The data should be restated word for word, in full.

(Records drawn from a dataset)
******

(** A stream with [exceptions(failbit | badbit)] throws where the fail bit is set. A position is a signed number of 64 bits. *)
Definition seek (p : Z) : M stream unit := fun s =>
  if failed s || (s64 p <? 0) then (Err ios_failure, set_failed s) else (Ok tt, Stream (content s) (s64 p) false).
Definition seek_end (off : Z) : M stream unit := fun s => seek (size s + off) s.

Definition read_bytes (n : nat) : M stream (list Z) := fun s =>
  if failed s then (Err ios_failure, s) else
  let got := take n (rest s) in
  if bool_decide (length got = n) then (Ok got, advance n s) else (Err ios_failure, set_failed (advance (length got) s)).
Definition write_bytes (l : list Z) : M stream unit := fun s =>
  if failed s then (Err ios_failure, s) else
  let p := Z.to_nat (position s) in
  (Ok tt, Stream (take p (content s) ++ replicate (p - length (content s)) 0 ++ l ++ drop (p + length l) (content s))
            (position s + Z.of_nat (length l)) false).

(** The bytes of an integer, the lowest first. *)
Definition u32_bytes (x : Z) : list Z := le_digits 256 4 x.
Definition u64_bytes (x : Z) : list Z := le_digits 256 8 x.
Definition read_u32 : M stream Z := l ← read_bytes 4; mret (le_value 256 l).
Definition read_u64 : M stream Z := l ← read_bytes 8; mret (le_value 256 l).

(** What [fc::raw::unpack] makes of the rest of a stream: a value and the number of bytes it takes, an exception after a number
    of bytes, or the end of the file, where a stream that does not throw leaves it to [unpack] what it returns or throws. *)
Inductive unpacked (A : Type) :=
| unpacked_as (a : A) (n : nat)
| malformed (e : exn) (n : nat)
| too_short (remains : result A).
Arguments unpacked_as {A}.
Arguments malformed {A}.
Arguments too_short {A}.

Definition unpack_from {A} (u : list Z -> unpacked A) : M stream A := fun s =>
  if failed s then (Err ios_failure, s) else
  match u (rest s) with
  | unpacked_as a n => (Ok a, advance n s)
  | malformed e n => (Err e, advance n s)
  | too_short _ => (Err ios_failure, set_failed s)
  end.

Section log.
Context {crypto : Crypto}.

Record genesis_state := GenesisState {
  initial_timestamp : Z;
  initial_key : public_key;
  initial_configuration : ChainConfig.chain_config;
}.

Class LogSerial := {
  pack_block : signed_block -> list Z;
  unpack_block : list Z -> unpacked signed_block;
  pack_genesis : genesis_state -> list Z;
  unpack_genesis : list Z -> unpacked genesis_state;
}.

Context `{!LogSerial}.

Definition npos : Z := u64_max.
Definition min_supported_version : Z := 1.
Definition max_supported_version : Z := 2.

Record block_log_impl := Impl {
  head : option signed_block;
  head_id : digest_type;
  block_stream : stream;
  index_stream : stream;
  open_files : bool;
  genesis_written_to_block_log : bool;
  version : Z;
  first_block_num : Z;
}.

Definition set_head b i := Impl b (head_id i) (block_stream i) (index_stream i) (open_files i) (genesis_written_to_block_log i) (version i) (first_block_num i).
Definition set_head_id d i := Impl (head i) d (block_stream i) (index_stream i) (open_files i) (genesis_written_to_block_log i) (version i) (first_block_num i).
Definition set_block_stream s i := Impl (head i) (head_id i) s (index_stream i) (open_files i) (genesis_written_to_block_log i) (version i) (first_block_num i).
Definition set_index_stream s i := Impl (head i) (head_id i) (block_stream i) s (open_files i) (genesis_written_to_block_log i) (version i) (first_block_num i).
Definition set_open_files b i := Impl (head i) (head_id i) (block_stream i) (index_stream i) b (genesis_written_to_block_log i) (version i) (first_block_num i).
Definition set_genesis_written b i := Impl (head i) (head_id i) (block_stream i) (index_stream i) (open_files i) b (version i) (first_block_num i).
Definition set_version v i := Impl (head i) (head_id i) (block_stream i) (index_stream i) (open_files i) (genesis_written_to_block_log i) v (first_block_num i).
Definition set_first_block_num n i := Impl (head i) (head_id i) (block_stream i) (index_stream i) (open_files i) (genesis_written_to_block_log i) (version i) n.

Definition on_blocks {A} (m : M stream A) : M block_log_impl A := fun i =>
  let '(r, s) := m (block_stream i) in (r, set_block_stream s i).
Definition on_index {A} (m : M stream A) : M block_log_impl A := fun i =>
  let '(r, s) := m (index_stream i) in (r, set_index_stream s i).

(** ** Opening and closing *)
Definition close (i : block_log_impl) : block_log_impl := set_open_files false i.

Definition reopen : M block_log_impl unit :=
  modify_st close;;
  modify_st (fun i => set_block_stream (opened (content (block_stream i))) i);;
  modify_st (fun i => set_index_stream (opened (content (index_stream i))) i);;
  modify_st (set_open_files true).

Definition check_open_files : M block_log_impl unit :=
  i ← get_st;
  if open_files i then mret tt else reopen.

Definition remove_blocks (i : block_log_impl) : block_log_impl := set_block_stream (opened []) i.
Definition remove_index (i : block_log_impl) : block_log_impl := set_index_stream (opened []) i.

(** ** Reading *)

(** The position after the block and its own position is returned with it. *)
Definition read_block (pos : Z) : M block_log_impl (signed_block * Z) :=
  check_open_files;;
  on_blocks (seek pos);;
  b ← on_blocks (unpack_from unpack_block);
  i ← get_st;
  mret (b, u64 (position (block_stream i) + 8)).

Definition get_block_pos (block_num : Z) : M block_log_impl Z :=
  check_open_files;;
  i ← get_st;
  if negb (bool_decide (is_Some (head i)) && (block_num <=? num_from_id (head_id i)) && (first_block_num i <=? block_num))
  then mret npos
  else
    on_index (seek (8 * u32 (block_num - first_block_num i)));;
    on_index read_u64.

Definition read_block_by_num (block_num : Z) : M block_log_impl (option signed_block) :=
  capture_and_rethrow (
    pos ← get_block_pos block_num;
    if bool_decide (pos = npos) then mret None
    else
      '(b, _) ← read_block pos;
      M_ASSERT (Controller.signed_block_num b =? block_num) reversible_blocks_exception;;
      mret (Some b)).

Definition read_block_by_id (id : digest_type) : M block_log_impl (option signed_block) := read_block_by_num (num_from_id id).

Definition read_head : M block_log_impl (option signed_block) :=
  check_open_files;;
  on_blocks (seek_end 0);;
  i ← get_st;
  if position (block_stream i) <=? 8 then mret None
  else
    on_blocks (seek_end (-8));;
    pos ← on_blocks read_u64;
    if bool_decide (pos = npos) then mret None
    else
      '(b, _) ← read_block pos;
      mret (Some b).

(** ** The index *)
Fixpoint index_loop (fuel : nat) (pos end_pos : Z) : M block_log_impl unit :=
  if pos <? end_pos then
    match fuel with
    | O => throw diverges
    | S fuel =>
      _ ← on_blocks (unpack_from unpack_block);
      p ← on_blocks read_u64;
      on_index (write_bytes (u64_bytes p));;
      index_loop fuel p end_pos
    end
  else mret tt.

******

### Exercise response
(** A stream with [exceptions(failbit | badbit)] throws where the fail bit is set. A position is a signed number of 64 bits. *)
Definition seek (p : Z) : M stream unit := fun s =>
  if failed s || (s64 p <? 0) then (Err ios_failure, set_failed s) else (Ok tt, Stream (content s) (s64 p) false).
Definition seek_end (off : Z) : M stream unit := fun s => seek (size s + off) s.

Definition read_bytes (n : nat) : M stream (list Z) := fun s =>
  if failed s then (Err ios_failure, s) else
  let got := take n (rest s) in
  if bool_decide (length got = n) then (Ok got, advance n s) else (Err ios_failure, set_failed (advance (length got) s)).
Definition write_bytes (l : list Z) : M stream unit := fun s =>
  if failed s then (Err ios_failure, s) else
  let p := Z.to_nat (position s) in
  (Ok tt, Stream (take p (content s) ++ replicate (p - length (content s)) 0 ++ l ++ drop (p + length l) (content s))
            (position s + Z.of_nat (length l)) false).

(** The bytes of an integer, the lowest first. *)
Definition u32_bytes (x : Z) : list Z := le_digits 256 4 x.
Definition u64_bytes (x : Z) : list Z := le_digits 256 8 x.
Definition read_u32 : M stream Z := l ← read_bytes 4; mret (le_value 256 l).
Definition read_u64 : M stream Z := l ← read_bytes 8; mret (le_value 256 l).

(** What [fc::raw::unpack] makes of the rest of a stream: a value and the number of bytes it takes, an exception after a number
    of bytes, or the end of the file, where a stream that does not throw leaves it to [unpack] what it returns or throws. *)
Inductive unpacked (A : Type) :=
| unpacked_as (a : A) (n : nat)
| malformed (e : exn) (n : nat)
| too_short (remains : result A).
Arguments unpacked_as {A}.
Arguments malformed {A}.
Arguments too_short {A}.

Definition unpack_from {A} (u : list Z -> unpacked A) : M stream A := fun s =>
  if failed s then (Err ios_failure, s) else
  match u (rest s) with
  | unpacked_as a n => (Ok a, advance n s)
  | malformed e n => (Err e, advance n s)
  | too_short _ => (Err ios_failure, set_failed s)
  end.

Section log.
Context {crypto : Crypto}.

Record genesis_state := GenesisState {
  initial_timestamp : Z;
  initial_key : public_key;
  initial_configuration : ChainConfig.chain_config;
}.

Class LogSerial := {
  pack_block : signed_block -> list Z;
  unpack_block : list Z -> unpacked signed_block;
  pack_genesis : genesis_state -> list Z;
  unpack_genesis : list Z -> unpacked genesis_state;
}.

Context `{!LogSerial}.

Definition npos : Z := u64_max.
Definition min_supported_version : Z := 1.
Definition max_supported_version : Z := 2.

Record block_log_impl := Impl {
  head : option signed_block;
  head_id : digest_type;
  block_stream : stream;
  index_stream : stream;
  open_files : bool;
  genesis_written_to_block_log : bool;
  version : Z;
  first_block_num : Z;
}.

Definition set_head b i := Impl b (head_id i) (block_stream i) (index_stream i) (open_files i) (genesis_written_to_block_log i) (version i) (first_block_num i).
Definition set_head_id d i := Impl (head i) d (block_stream i) (index_stream i) (open_files i) (genesis_written_to_block_log i) (version i) (first_block_num i).
Definition set_block_stream s i := Impl (head i) (head_id i) s (index_stream i) (open_files i) (genesis_written_to_block_log i) (version i) (first_block_num i).
Definition set_index_stream s i := Impl (head i) (head_id i) (block_stream i) s (open_files i) (genesis_written_to_block_log i) (version i) (first_block_num i).
Definition set_open_files b i := Impl (head i) (head_id i) (block_stream i) (index_stream i) b (genesis_written_to_block_log i) (version i) (first_block_num i).
Definition set_genesis_written b i := Impl (head i) (head_id i) (block_stream i) (index_stream i) (open_files i) b (version i) (first_block_num i).
Definition set_version v i := Impl (head i) (head_id i) (block_stream i) (index_stream i) (open_files i) (genesis_written_to_block_log i) v (first_block_num i).
Definition set_first_block_num n i := Impl (head i) (head_id i) (block_stream i) (index_stream i) (open_files i) (genesis_written_to_block_log i) (version i) n.

Definition on_blocks {A} (m : M stream A) : M block_log_impl A := fun i =>
  let '(r, s) := m (block_stream i) in (r, set_block_stream s i).
Definition on_index {A} (m : M stream A) : M block_log_impl A := fun i =>
  let '(r, s) := m (index_stream i) in (r, set_index_stream s i).

(** ** Opening and closing *)
Definition close (i : block_log_impl) : block_log_impl := set_open_files false i.

Definition reopen : M block_log_impl unit :=
  modify_st close;;
  modify_st (fun i => set_block_stream (opened (content (block_stream i))) i);;
  modify_st (fun i => set_index_stream (opened (content (index_stream i))) i);;
  modify_st (set_open_files true).

Definition check_open_files : M block_log_impl unit :=
  i ← get_st;
  if open_files i then mret tt else reopen.

Definition remove_blocks (i : block_log_impl) : block_log_impl := set_block_stream (opened []) i.
Definition remove_index (i : block_log_impl) : block_log_impl := set_index_stream (opened []) i.

(** ** Reading *)

(** The position after the block and its own position is returned with it. *)
Definition read_block (pos : Z) : M block_log_impl (signed_block * Z) :=
  check_open_files;;
  on_blocks (seek pos);;
  b ← on_blocks (unpack_from unpack_block);
  i ← get_st;
  mret (b, u64 (position (block_stream i) + 8)).

Definition get_block_pos (block_num : Z) : M block_log_impl Z :=
  check_open_files;;
  i ← get_st;
  if negb (bool_decide (is_Some (head i)) && (block_num <=? num_from_id (head_id i)) && (first_block_num i <=? block_num))
  then mret npos
  else
    on_index (seek (8 * u32 (block_num - first_block_num i)));;
    on_index read_u64.

Definition read_block_by_num (block_num : Z) : M block_log_impl (option signed_block) :=
  capture_and_rethrow (
    pos ← get_block_pos block_num;
    if bool_decide (pos = npos) then mret None
    else
      '(b, _) ← read_block pos;
      M_ASSERT (Controller.signed_block_num b =? block_num) reversible_blocks_exception;;
      mret (Some b)).

Definition read_block_by_id (id : digest_type) : M block_log_impl (option signed_block) := read_block_by_num (num_from_id id).

Definition read_head : M block_log_impl (option signed_block) :=
  check_open_files;;
  on_blocks (seek_end 0);;
  i ← get_st;
  if position (block_stream i) <=? 8 then mret None
  else
    on_blocks (seek_end (-8));;
    pos ← on_blocks read_u64;
    if bool_decide (pos = npos) then mret None
    else
      '(b, _) ← read_block pos;
      mret (Some b).

(** ** The index *)
Fixpoint index_loop (fuel : nat) (pos end_pos : Z) : M block_log_impl unit :=
  if pos <? end_pos then
    match fuel with
    | O => throw diverges
    | S fuel =>
      _ ← on_blocks (unpack_from unpack_block);
      p ← on_blocks read_u64;
      on_index (write_bytes (u64_bytes p));;
      index_loop fuel p end_pos
    end
  else mret tt.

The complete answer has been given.